Let's catch up. The Conjunction.

I haven't posted in a while. I think I've said this before, but after a while, the weight of everything that's happened and the fact I could never hope to keep up with it all builds up, I procrastinate more, and well, I never get around to talking about what's happened the past month or so. I must confess, I have been worse about keeping observing log records as well for the past month or so, which has contributed to this problem. And, perhaps this blog doesn't get enough readers for me to bother apologizing, but a blog isn't necessarily only for readers from the present.

The Great Conjunction was over quicker than it began! I observed it the week leading up to the 21st, with both my 6" Dobsonian and the new 10" Dob. It was a thrilling sight to see them come closer and closer, and I measured their approximate separations based upon with which eyepiece they could just barely be seen together in the field of view.

From December 18th. 250P or DT6, I don't remember which.

On the 21st, my cousins came over for observing. Quinn came first, and we exchanged christmas presents. Quinn gave me a green laser pointer, because when we would be out observing I'd be trying to show off things in the sky and Quinn would be unclear of where I was pointing, and just ask, "this?" while pointing off in the distance. "I dunno, probably," I would have to say, and it slows down the observing somewhat. The laser pointer has alleviated some of these problems, and I can now freely point out stars and the locations of deep sky objects to any viewers around without worrying about whether they can follow where I'm pointing. I gave Quinn a telescope. An Orion SkyScanner 100, a telescope I'd greatly enjoyed earlier in the summer when I'd borrowed one from my friend Sky.

Orion SkyScanner 100. Note that the eyepiece is at the top instead of the side. This is a problem.


At sunset, the 6" Dobsonian went out to the far corner of the yard, and I tried for a while to observe Jupiter & Saturn, trying to find them with a planetarium app on my phone with the phone held up to the eyepiece of the straight-thru finderscope. No luck.
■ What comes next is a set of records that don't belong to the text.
(** C8, at a policy of the performance cluster: [freq] is read without
    ever having been assigned, so neither helper yields a defined value
    and the floor the bridge writes is undefined, screen on or off, in
    both variants. *)
Theorem big_cluster_floor_undefined :
  cpu_lp_mask target (cpu big_policy) = false
  ∧ get_min_freq target tunables big_policy = Vundef
  ∧ get_idle_freq target tunables big_policy = Vundef
  ∧ floor target tunables boot big_policy = Vundef
  ∧ floor target tunables
      (run target tunables [FbEvent 16 FB_BLANK_POWERDOWN] boot) big_policy
    = Vundef
  ∧ min (InputBoost.cpu_notifier_cb target tunables base_boot 0 big_policy).2
    = Vundef
  ∧ defined (floor target tunables boot little_policy) = true.
Proof. vm_compute. split_and!; reflexivity. Qed.

(** C10: with the screen-off bit set the bridge leaves the latency request
    at the value it had; with the screen on it writes 43 when max-boost is
    set and the default otherwise, so a recompute that brings the request
    back to the default from another value runs with screen-off and
    max-boost both clear.  In the timeline the request stays at 43 through
    screen-off, also once max-boost has run out, and returns to the default
    at the first recompute after the screen is on again. *)
Theorem screen_off_keeps_latency_request (K : kernel) (P : params) :
  (∀ s policy,
     let s' := (cpu_notifier_cb K P s (CPUFREQ_ADJUST K) policy).1.2 in
     (screen_off s = true → pm_qos_req (drv s') = pm_qos_req (drv s))
     ∧ (screen_off s = false → max_boosted s = true →
          pm_qos_req (drv s') = 43)
     ∧ (screen_off s = false → max_boosted s = false →
          pm_qos_req (drv s') = PM_QOS_CPU_DMA_LAT_DEFAULT_VALUE K)
     ∧ (PM_QOS_CPU_DMA_LAT_DEFAULT_VALUE K ≠ 43 →
        pm_qos_req (drv s) ≠ PM_QOS_CPU_DMA_LAT_DEFAULT_VALUE K →
        pm_qos_req (drv s') = PM_QOS_CPU_DMA_LAT_DEFAULT_VALUE K →
        screen_off s = false ∧ max_boosted s = false))
  ∧ map (λ evs, pm_qos_req (drv (run target tunables evs boot)))
      [ [KickMax 1000; Recompute little_policy];
        [KickMax 1000; Recompute little_policy; AdvanceTo 400;
         FbEvent 16 FB_BLANK_POWERDOWN; Recompute little_policy];
        [KickMax 1000; Recompute little_policy; AdvanceTo 400;
         FbEvent 16 FB_BLANK_POWERDOWN; Recompute little_policy;
         AdvanceTo 1000; Recompute little_policy];
        [KickMax 1000; Recompute little_policy; AdvanceTo 400;
         FbEvent 16 FB_BLANK_POWERDOWN; Recompute little_policy;
         AdvanceTo 1000; Recompute little_policy;
         FbEvent 16 0; Recompute little_policy] ]
    = [43; 43; 43; 2000000000].
Proof.
  split; [| by vm_compute].
  intros s policy s'.
  assert (screen_off s = true → pm_qos_req (drv s') = pm_qos_req (drv s))
    as Hoff.
  { intros Hoff. subst s'. by rewrite bridge_screen_off. }
  assert (screen_off s = false →
          pm_qos_req (drv s')
          = if max_boosted s then 43
            else PM_QOS_CPU_DMA_LAT_DEFAULT_VALUE K) as Hon.
  { intros Hon. subst s'.
    pose proof (bridge_screen_on K P s policy Hon) as H.
    destruct (cpu_notifier_cb _ _ _ _ _) as [[ret s1] policy1].
    destruct H as (_ & _ & _ & H & _). exact H. }
  split_and!.
  - exact Hoff.
  - intros Hs Hm. rewrite Hon, Hm; done.
  - intros Hs Hm. rewrite Hon, Hm; done.
  - intros Hdef Hold Hnew.
    destruct (screen_off s) eqn:Hs.
    + rewrite Hoff in Hnew; done.
    + rewrite Hon in Hnew by done.
      destruct (max_boosted s); [done | done].
Qed.
(** The sample folder without the entries that are not records. *)
Definition files_plain : list FileInfo.t :=
  [ FileInfo.mk "a.json" false; FileInfo.mk "b.json" false ].

(** A reader that is refused the second record. *)
Definition ReadFile_denied (name : string) : list byte + error :=
  if String.eqb name "mempool/b.json"
  then inr ("open " ++ name ++ ": permission denied")%string
  else Sample.ReadFile name.

(** A decoder for which every record is a transaction without input. *)
Definition Unmarshal_no_input (data : list byte) (tx : Transaction.t)
  : Transaction.t * option error :=
  (Sample.tx_no_input, None).

(** A world whose device refuses to create the file. *)
Definition world_read_only : World.t :=
  World.mk EmptyString 1700000000 None (Some "open output.txt: read-only file system"%string) 0.

End Sample2.

(** ** The pipeline *)

Section Pipeline.

(** The collaborators: the directory and file reader of [io/ioutil] and the
    codec of [encoding/json]. [json.Unmarshal] fills the value it is handed
    and reports an error or none. *)
Variable ioutil_ReadDir : string -> list FileInfo.t + error.
Variable ioutil_ReadFile : string -> list byte + error.
Variable json_Unmarshal : list byte -> Transaction.t -> Transaction.t * option error.
Variable json_Marshal : Transaction.t -> list byte + error.

(** The [for _, file := range files] loop of [LoadTransactionsFromFolder];
    a [return nil, err] hands back the nil slice, the empty list. *)
Fixpoint load_files (folderPath : string) (files : list FileInfo.t)
                    (transactions : list Transaction.t)
  : list Transaction.t * option error :=
  match files with
  | [] => (transactions, None)
  | file :: rest =>
      if negb (FileInfo.IsDir file) && HasSuffix (FileInfo.Name file) ".json" then
        match ioutil_ReadFile (folderPath ++ "/" ++ FileInfo.Name file) with
        | inr err => ([], Some err)
        | inl data =>
            let tx := Transaction.mk 0 0 [] [] in
            match json_Unmarshal data tx with
            | (_, Some err) => ([], Some err)
            | (tx, None) => load_files folderPath rest (transactions ++ [tx])
            end
        end
      else load_files folderPath rest transactions
  end.

Definition LoadTransactionsFromFolder (folderPath : string)
  : list Transaction.t * option error :=
  let transactions := [] in
  match ioutil_ReadDir folderPath with
  | inr err => ([], Some err)
  | inl files => load_files folderPath files transactions
  end.

(** The loop of [WriteBlockToOutputFile] over [block.Transactions], from
    index [i] on. *)
Fixpoint write_txids (file : File.t) (i : Z) (txs : list Transaction.t) : M (option error) :=
  match txs with
  | [] => ret None
  | tx :: rest =>
      if i =? 0 then write_txids file (i + 1) rest
      else
        vin0 <- index (Transaction.Vin tx) 0 ;;
        e <- file_WriteString file (TxInput.Txid vin0 ++ nl) ;;
        match e with
        | Some err => ret (Some err)
        | None => write_txids file (i + 1) rest
        end
  end.

Definition WriteBlockToOutputFile (block : Block.t) (hash : Array32.t) : M (option error) :=
  r <- os_Create "output.txt" ;;
  match r with
  | inr err => ret (Some err)
  | inl file =>
      let blockHeaderBytes := SerializeBlockHeader (Block.Header block) in
      let blockHeaderHash := sha256.Sum256 blockHeaderBytes in
      let blockHeaderHash := sha256.Sum256 (Array32.bytes blockHeaderHash) in
      e <- file_WriteString file
             (hex.EncodeToString (Array32.bytes blockHeaderHash) ++ nl) ;;
      match e with
      | Some err => ret (Some err)
      | None =>
          tx0 <- index (Block.Transactions block) 0 ;;
          match json_Marshal tx0 with
          | inr err => ret (Some err)
          | inl serializedCoinbaseTx =>
              e <- file_Write file serializedCoinbaseTx ;;
              match e with
              | Some err => ret (Some err)
              | None =>
                  e <- file_WriteString file nl ;;
                  match e with
                  | Some err => ret (Some err)
                  | None => write_txids file 0 (Block.Transactions block)
                  end
              end
          end
      end
  end.

(** The validation loop of [main]. The operand [tx.Vin[0].Txid] is evaluated
    before [fmt.Printf] is called. *)
Fixpoint main_validate (transactions validTransactions : list Transaction.t)
  : M (list Transaction.t) :=
  match transactions with
  | [] => ret validTransactions
  | tx :: rest =>
      if ValidateTransaction tx then main_validate rest (validTransactions ++ [tx])
      else
        vin0 <- index (Transaction.Vin tx) 0 ;;
        fmt_Printf ("Invalid transaction " ++ TxInput.Txid vin0 ++ nl) ;;;
        main_validate rest validTransactions
  end.

(** The block [main] assembles from the accepted transactions at time
    [now]: the coinbase first, the count, the header fields and the size. *)
Definition main_block (now : Z) (validTransactions : list Transaction.t) : Block.t :=
  let coinbaseTx := CreateCoinbaseTransaction in
  let blockTransactions := [coinbaseTx] ++ validTransactions in
  let block :=
    Block.mk 0 BlockHeader.zero (uint64 (len blockTransactions)) blockTransactions in
  let block := Block.set_Header (BlockHeader.set_Version 1 (Block.Header block)) block in
  let block :=
    Block.set_Header (BlockHeader.set_Timestamp (uint32 now) (Block.Header block)) block in
  let block :=
    Block.set_Header
      (BlockHeader.set_DifficultyTarget
         "0000ffff00000000000000000000000000000000000000000000000000000000"
         (Block.Header block)) block in
  let block := Block.set_Header (BlockHeader.set_Nonce 0 (Block.Header block)) block in
  let blockSize := uint64 (int_add (len (SerializeBlockHeader (Block.Header block))) 8) in
  let blockSize :=
    fold_left (fun blockSize tx => uint64_add blockSize (uint64 (Sizeof tx)))
              (Block.Transactions block) blockSize in
  Block.set_Size blockSize block.
(** X14.  [retryWalletCreation] has no authentication guard.  Called without
    an authenticated session (or without a user) and without a privy wallet,
    it still arms a fresh watcher and shows [waiting_for_wallet], while its
    own call of [initSmartAccount] returns null at once and parks nothing;
    when the bound of the watcher has passed, the coordinator shows the
    timeout error although nobody is waiting for a wallet. *)
Theorem retry_without_session_arms_watcher (s : State) :
  Inv s ->
  authenticated (auth s) = false \/ user (auth s) = false ->
  hasPrivyWallet (wallets (auth s)) = false ->
  let s1 := step CallRetryWalletCreation s in
  returned (loop s1)
  = (returned (loop s) ++ [(next_call (loop s), Normal None)])%list
  /\ tasks (loop s1) = tasks (loop s)
  /\ smartAccountStatus (hooks s1) = S_waiting_for_wallet
  /\ error (hooks s1) = None
  /\ timers (loop s1) = [new_timer s]
  /\ forall ms, (timer_deadline (new_timer s) <= clock (loop s) + ms)%N ->
       timed_out (hooks (step (Elapse ms) s1)).
Proof.
  intros HI Hg Hw s1. pose proof HI as [Hs Hu].
  set (x1 := setError None s).
  assert (Hin1 : timers_in_ref x1)
    by (apply (timers_in_ref_eq s); [reflexivity..|now apply shape_timers_in_ref]).
  set (x2 := clearWalletReadinessWatcher x1).
  assert (Hc2 : core x2 = (refs_none, [], clock (loop s), promises (loop s),
                           next_timer (loop s), next_promise (loop s)))
    by (subst x2; now rewrite core_clear).
  destruct (core_inv _ _ _ _ _ _ _ Hc2) as (Hr2 & Ht2 & Hcl2 & Hp2 & Hnt2 & Hnp2).
  assert (Hin2 : timers_in_ref x2) by (intros t Ht; rewrite Ht2 in Ht; destruct Ht).
  assert (Ha2 : auth x2 = auth s) by (subst x2; now rewrite clear_auth).
  assert (Hh2 : hooks x2 = hooks x1) by (subst x2; now rewrite clear_hooks).
  set (x3 := createWalletReadinessWatcher x2).
  assert (Hnt : new_timer x2 = new_timer s)
    by (unfold new_timer; now rewrite Hcl2, Hnt2, Hnp2).
  assert (Hc3 : core x3 = (refs_of (new_timer s), [new_timer s], clock (loop s),
                           <[next_promise (loop s) := Pending]> (promises (loop s)),
                           Pos.succ (next_timer (loop s)),
                           Pos.succ (next_promise (loop s))))
    by (subst x3; rewrite create_core, Hnt, (clear_timers_in_ref x2 Hin2);
        now rewrite Hcl2, Hp2, Hnt2, Hnp2).
  assert (Hk3 : calls x3 = calls s)
    by (subst x3 x2 x1; now rewrite calls_create, calls_clear, calls_setError).
  destruct (calls_inv _ _ Hk3) as (Kt & Kn & Kr & _).
  destruct (create_frame x2) as [Ha3 Hh3]. fold x3 in Ha3, Hh3.
  destruct (hooks_status_frame S_waiting_for_wallet x2) as (F1 & F2 & F3 & F4 & F5).
  destruct (hooks_error_frame None s) as (G1 & G2 & G3 & G4). fold x1 in G1, G2, G3, G4.
  rewrite <- Hh3, Hh2 in F1, F2, F3, F4. rewrite <- Hh3 in F5.
  rewrite G1 in F1. rewrite G2 in F2. rewrite G3 in F3. rewrite G4 in F4.
  assert (Eh : handle CallRetryWalletCreation s
               = finish (next_call (loop s)) (Normal None)
                   (set_next_call (S (next_call (loop s))) x3)).
  { cbn [handle]. unfold retryWalletCreation. rewrite Hw. fold x1. fold x2. fold x3.
    rewrite initSmartAccount_guard by (now rewrite Ha3, Ha2).
    now rewrite Kn. }
  destruct (finish_null_frame (next_call (loop s)) (S (next_call (loop s))) x3)
    as (N1 & N2 & N3 & N4).
  rewrite <- Eh in N1, N2, N3, N4.
  set (h := handle CallRetryWalletCreation s) in *.
  rewrite Hc3 in N2. destruct (core_inv _ _ _ _ _ _ _ N2) as (_ & Th & Ch & Ph & _).
  rewrite Kt in N3. rewrite Kr in N4.
  assert (Hu1 : tasks_unsettled h).
  { intros t p ws Hin Ha. unfold settled. rewrite Ph. rewrite N3 in Hin.
    specialize (Hu t p ws Hin Ha). unfold settled in Hu.
    destruct (decide (p = next_promise (loop s))) as [->|Hne].
    - now rewrite lookup_insert_eq.
    - rewrite lookup_insert_ne by congruence. exact Hu. }
  destruct (run_microtasks_parked h Hu1) as (M1 & M2 & _).
  pose proof (tasks_run_microtasks_parked h Hu1) as M4.
  pose proof (core_run_microtasks h) as M5.
  set (m := run_microtasks h) in *.
  assert (Em : step CallRetryWalletCreation s = m).
  { unfold step, step_batched. fold h. fold m.
    rewrite (autoInit_deps_same3 s m); [reflexivity|..];
      rewrite M1, N1; [exact F1|exact F2|exact F3]. }
  fold s1 in Em.
  destruct (core_eq _ _ M5) as (_ & Tm & Cm & _).
  assert (Htim : timers (loop s1) = [new_timer s]) by (now rewrite Em, Tm, Th).
  assert (Hclock : clock (loop s1) = clock (loop s)) by (now rewrite Em, Cm, Ch).
  split; [now rewrite Em, M2, N4|]. split; [now rewrite Em, M4, N3|].
  split; [now rewrite Em, M1, N1|]. split; [now rewrite Em, M1, N1|].
  split; [exact Htim|].
  intros ms Hle.
  assert (HI1 : Inv s1) by (apply Inv_step; exact HI).
  destruct (elapse_late ms s1 (new_timer s) HI1 Htim) as [H _]; [|exact H].
  now rewrite Hclock.
Qed.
My cousin Brynn arrived with her son M, and he had brought his own telescope, a Discover with Dr. Cool! branded toy Lunar Telescope refractor, which came with a tiny piece of a meteorite (I actually have my own piece, a larger chunk, of the same meteorite). Having had experience with a neighbor's kid's Vivitar toy refractor, I didn't have high hopes. But M's toy is actually surprisingly good! It's a real multicoated doublet objective, and although the eyepieces are Huygens, they're in good focal lengths and they're internally blackened. Mount sucks, but the tripod isn't as wobbly as the Vivitar. As a toy? It may be a hidden gem. M was able to see the Great Conjunction, Moon, and even the Pleiades. It's really not bad.


 

Not long after Brynn and M arrived, I finally saw the first hint of Jupiter, and the telescope immediately turned to it. We took turns viewing it at low power, then high power, until the pizza arrived. I managed to find time to scribble a disappointingly simple log entry into my book before I was called inside. I had wanted to really do justice to the event, but to be fair, the seeing conditions were not really good enough, even at the beginning, to get any interesting detail.

Because of how quick it was, the conjunction itself that I had been looking forward to for so long? It seemed like it barely happened. Oh well--there's lots and lots of good photos online to remember the day by, and I do have a sketch of the positions and orientations as I saw them. I had intended to go and make a proper drawing in my log not long after, but I never got around to it. Maybe I will yet.

The rest of the night was spent looking at star clusters, the Moon, and the Great Nebula with the 10" dob with Brynn and M, and then later teaching Quinn how to use the SkyScanner.

We ran into the same problem I had before, which made me really wish I had listened to my doubts. The eyepiece position of the SkyScanner is something I'd complained about before, and the fact was it just completely prevented Quinn from getting comfortable using it. I was going to keep it and drill holes in, doing essentially the same modification done by 10 Minute Astronomy. But I don't trust myself with a drill, so I decided to order some tube rings from Orion instead. They haven't arrived, and unfortunately I don't think Quinn has used the telescope much since Christmas. I hope that with rings and a better eyepiece and finderscope position, it will have more use. And Quinn is inexperienced, so I have some teaching to do anyway.